China Starts It's Internet Gaming Restrictions Program

Published Sunday, August 01, 2010 - Online-Casinos.com

August first 2010 is another historical day in the evolution of the ever changing world wide web. The internet has grown in vast proportions over the last two decades or so and there is nothing that really compares with it's spreading of various influences good and bad all over the planet. This day is the beginning of China's newest attempt to regulate what it's citizens can do and see on the internet. Claiming that the new laws introduced August  first are necessary to protect their children of the country from 'unwholesome content and Internet addiction'.
The news in China and abroad says that the law is specific in that it states that online games targeting minors are to be free of content that can lead to the imitation of behaviour that violates social morals and the law.

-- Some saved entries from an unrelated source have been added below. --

(** Reactivating an active organization fails and changes nothing. *)
Lemma reactivate_active orgId actor o w :
  NoDup (o_id <$> organizations (db w)) →
  List.find (λ o, (o_id o =? orgId)%string) (organizations (db w)) = Some o → o_status o = OrgActive →
  ∃ e, OrganizationService.reactivateOrg orgId actor w = (Throw e, w).
Proof.
  intros Hnd Ho Hs. unfold OrganizationService.reactivateOrg, OrganizationService.getOrg,
    OrganizationRepository.findById, OrganizationService.found_org, bind, select_one. tables.
  destruct (List.find _ (organizations (db w))) as [o'|] eqn:Ef in |- *; [|by eexists].
  apply find_some_elem in Ef as [Hin HP]. apply find_some_elem in Ho as [Hin' HP']. bool_to_prop.
  assert (o' = o) as -> by (eapply NoDup_fmap_elem; [exact Hnd|..]; congruence).
  cbn. rewrite Hs. cbn. by eexists.
Qed.
End recovery.

(** ** Who may write *)

(** The tenant routes, and the role each asks for. *)
Inductive tenant_route :=
  | RGet
  | RUpdate (body : option json)
  | RSuspend (body : option json)
  | RReactivate
  | RMembers
  | RUpdateRole (userId : string) (body : option json)
  | RRemoveMember (userId : string)
  | RInvite (body : option json)
  | RRevokeInvitation (invitationId : string).

Definition may (route : tenant_route) (user : ReqUser) (role : member_role) : Prop :=
  match route with
  | RGet | RMembers => False
  | RSuspend _ | RReactivate => ru_isPlatformAdmin user = true ∨ role = OrgOwner
  | _ => role = OrgOwner ∨ role = OrgAdmin
  end.

(** The same database, idempotency keys apart. *)
Definition unchanged (d d' : DB) : Prop := set_rows (idempotency_keys d) d' = d.

Lemma unchanged_refl d : unchanged d d.
Proof. by destruct d. Qed.
Lemma unchanged_keys d d' l : unchanged d d' → unchanged d (set_rows (R := IdempotencyRecord) l d').
Proof. by destruct d'. Qed.

Section routes.
Context `{Redis, Random, Config, Crypto, Zod}.
Context (keyStore : gmap string string).

Definition serve_route (rq : Request) (route : tenant_route) : M Response :=
  match route with
  | RGet => OrganizationRouter.get_route keyStore rq
  | RUpdate body => OrganizationRouter.update_route keyStore rq body
  | RSuspend body => OrganizationRouter.suspend_route keyStore rq body
  | RReactivate => OrganizationRouter.reactivate_route keyStore rq
  | RMembers => OrganizationRouter.members_route keyStore rq
  | RUpdateRole u body => OrganizationRouter.update_role_route keyStore rq u body
  | RRemoveMember u => OrganizationRouter.remove_member_route keyStore rq u
  | RInvite body => OrganizationRouter.invite_route keyStore rq body
  | RRevokeInvitation i => OrganizationRouter.revoke_invitation_route keyStore rq i
  end.

(** [m] writes nothing but idempotency keys. *)
Definition harmless {A} (m : M A) : Prop := ∀ d, preserves (λ w, unchanged d (db w)) m.

Lemma harmless_keys rq user org (next : M Response) :
  harmless next → harmless (idempotencyMiddleware rq user org next).
Proof.
  intros Hn d.
  assert (Hpure : ∀ {A} (m : M A), (∀ w, db (m w).2 = db w) → preserves (λ w, unchanged d (db w)) m).
  { intros A m Hm w Hw. by rewrite Hm. }
  assert (Hup : ∀ P f, preserves (λ w, unchanged d (db w)) (update_where (R := IdempotencyRecord) P f)).
  { intros P f w Hw. by apply unchanged_keys. }
  assert (Hin : ∀ c r, preserves (λ w, unchanged d (db w)) (insert_or_ignore (R := IdempotencyRecord) c r)).
  { intros c r w Hw. unfold insert_or_ignore. destruct (existsb _ _); [done|]. by apply unchanged_keys. }
  unfold idempotencyMiddleware, handled, IdempotencyService.checkAndStore, IdempotencyService.saveResponse.
  cbv zeta.
  repeat first [apply Hn | apply Hup | apply Hin | (apply Hpure; done) | progress preserve].
Qed.

(** Writes nothing at all. *)
Lemma harmless_pure {A} (m : M A) : (∀ w, db (m w).2 = db w) → harmless m.
Proof. intros Hm d w Hw. by rewrite Hm. Qed.

Lemma harmless_validated {A B} schema (cast : json → option A) body (next : A → M B) :
  (∀ v, harmless (next v)) → harmless (validated schema cast body next).
Proof.
  intros Hn. unfold validated. destruct (safeParse _ _) as [|data]; [by apply harmless_pure|].
  destruct (data ≫= cast); [done|by apply harmless_pure].
Qed.

Lemma harmless_owner_or_admin {A} msg c role (next : M A) :
  oc_memberRole c = role_str role → ¬ (role = OrgOwner ∨ role = OrgAdmin) →
  harmless (OrganizationRouter.owner_or_admin msg c next).
Proof.
  intros E Hr. unfold OrganizationRouter.owner_or_admin. rewrite E.
  destruct role; cbn; [by destruct Hr; left|by destruct Hr; right|by apply harmless_pure..].
Qed.

Lemma harmless_owner_or_platform {A} msg user c role (next : M A) :
  oc_memberRole c = role_str role → ¬ (ru_isPlatformAdmin user = true ∨ role = OrgOwner) →
  harmless (OrganizationRouter.owner_or_platform msg user c next).
Proof.
  intros E Hr. unfold OrganizationRouter.owner_or_platform. rewrite E.
  destruct (ru_isPlatformAdmin user); [by destruct Hr; left|].
  destruct role; cbn; [by destruct Hr; right|by apply harmless_pure..].
Qed.

(** Every route is the tenant middleware around a function that writes only
    for the role it asks for. *)
Lemma route_shape rq route :
  ∃ next, serve_route rq route = handled rq (OrgContext.orgMiddleware keyStore rq next) ∧
    ∀ user c role, oc_memberRole c = role_str role → may route user role ∨ harmless (next user c).
Proof.
  destruct route; (eexists; split; [reflexivity|]); cbn [may]; intros user c r E; cbv beta.
  1: { right. apply harmless_pure. intros w0.
    unfold OrganizationService.getOrg, OrganizationService.found_org, OrganizationRepository.findById,
      bind, select_one. by destruct (List.find _ _). }
  4: { right. by apply harmless_pure. }
  all: lazymatch goal with |- ?P ∨ _ => destruct (decide P) as [Hr|Hr]; [by left|right] end.
  all: repeat first [apply harmless_keys | apply harmless_validated; intros ?
    | by eapply harmless_owner_or_admin | by eapply harmless_owner_or_platform].
Qed.
End routes.
(** In paise. *)
Definition PLAN_AMOUNTS (planTier : string) (billingCycle : billing_cycle) : option Z :=
  if (planTier =? "pro")%string then
    Some (match billingCycle with Monthly => 99900 | Annual => 999900 end)%Z
  else if (planTier =? "business")%string then
    Some (match billingCycle with Monthly => 299900 | Annual => 2999900 end)%Z
  else if (planTier =? "enterprise")%string then
    Some (match billingCycle with Monthly => 999900 | Annual => 9999900 end)%Z
  else None.

Definition writeOutboxEvent (eventType orgId entityId : string) (payload : json) : M unit :=
  World.writeOutboxEvent (Some orgId) eventType "payment" entityId None payload.

Definition idempotency_key (orgId planTier : string) (billingCycle : billing_cycle) (epochDay : Z) : string :=
  orgId +:+ ":" +:+ planTier +:+ ":" +:+ billing_cycle_str billingCycle +:+ ":" +:+ pretty epochDay.

(** The order an earlier call of the day created. *)
Definition existing_order (p : PaymentRow) : RazorpayOrder :=
  mkRazorpayOrder (pay_razorpay_order_id p) "order" (pay_amount_paise p) (pay_currency p)
    (payment_status_str (pay_status p)) None (pay_created_at p / 1000).

Definition createOrder (orgId planTier : string) (billingCycle : billing_cycle) (userId : string)
    : M (RazorpayOrder * PaymentRow) :=
  match PLAN_AMOUNTS planTier billingCycle with
  | None => throw (AppError 422 "INVALID_PLAN" ("Unknown plan tier: " +:+ planTier) None)
  | Some amountPaise =>
      let* t := now in
      let epochDay := (t / 86400000)%Z in
      let idempotencyKey := idempotency_key orgId planTier billingCycle epochDay in
      let* existing := PaymentRepository.findByIdempotencyKey idempotencyKey in
      match existing with
      | Some p => ret (existing_order p, p)
      | None =>
          let receipt := slice 8 orgId +:+ "-" +:+ billing_cycle_str billingCycle +:+ "-" +:+ pretty epochDay in
          let notes := JObj [("orgId", JStr orgId); ("planTier", JStr planTier);
            ("billingCycle", JStr (billing_cycle_str billingCycle)); ("userId", JStr userId)] in
          let* order := RazorpayClient.createOrder amountPaise "INR" receipt notes in
          let* payment := PaymentRepository.create
            (mkCreatePaymentData orgId None (ro_id order) amountPaise None PayCreated idempotencyKey
               (Some (JObj [("planTier", JStr planTier); ("billingCycle", JStr (billing_cycle_str billingCycle));
                            ("userId", JStr userId)]))) in
          writeOutboxEvent "payment.created" orgId (pay_id payment)
            (JObj [("paymentId", JStr (pay_id payment)); ("orderId", JStr (ro_id order));
                   ("amountPaise", JNum amountPaise); ("planTier", JStr planTier)]) ;;;
          ret (order, payment)
      end
  end.

(** The plan of an organization, in its subscription and in its row. *)
Definition upgrade (orgId planTier : string) : M unit :=
  match parse_plan planTier with
  | None => throw check_violation
  | Some plan =>
      let* _ := SubscriptionRepository.upsert orgId (mkUpsertSubscriptionData None plan None None None) in
      let* _ := update_touch (λ o, (o_id o =? orgId)%string) (λ o, o <| o_plan_tier := plan |>) in
      ret tt
  end.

Real names are to registered online for the players with age verification and time limitations on play. Online games that are morally suspect are to be banned by the new laws, including of course casinos games and card games are unacceptable past times by government standards. This kind of government crack down can only mean that the authorities are threatened and maybe the 420 million people that are online in China are enjoying themselves too much.
The market value of the online gambling industry in China was estimated to be almost $3.8 billion in 2009 that's a huge chunk of change going around without the tax people in China getting a piece of the action. The measures were drafted by the Ministry of Culture back in June and also requires a minimum registered capital of 10 million yuan $1.48 million for online gaming companies to receive a license. The recent banning of the use of virtual currencies has caused a big slow down in money wagered by Chinese youth.
Zhao Xufeng, a gaming analyst in Shanghai with IT consulting firm iResearch, said about the ID requirement, that he did not think the real-name policy would keep children off the Web even though teenagers do not usually get their ID cards until after age 16.These restrictions are only going to last so long, just until the hackers figure a way around it.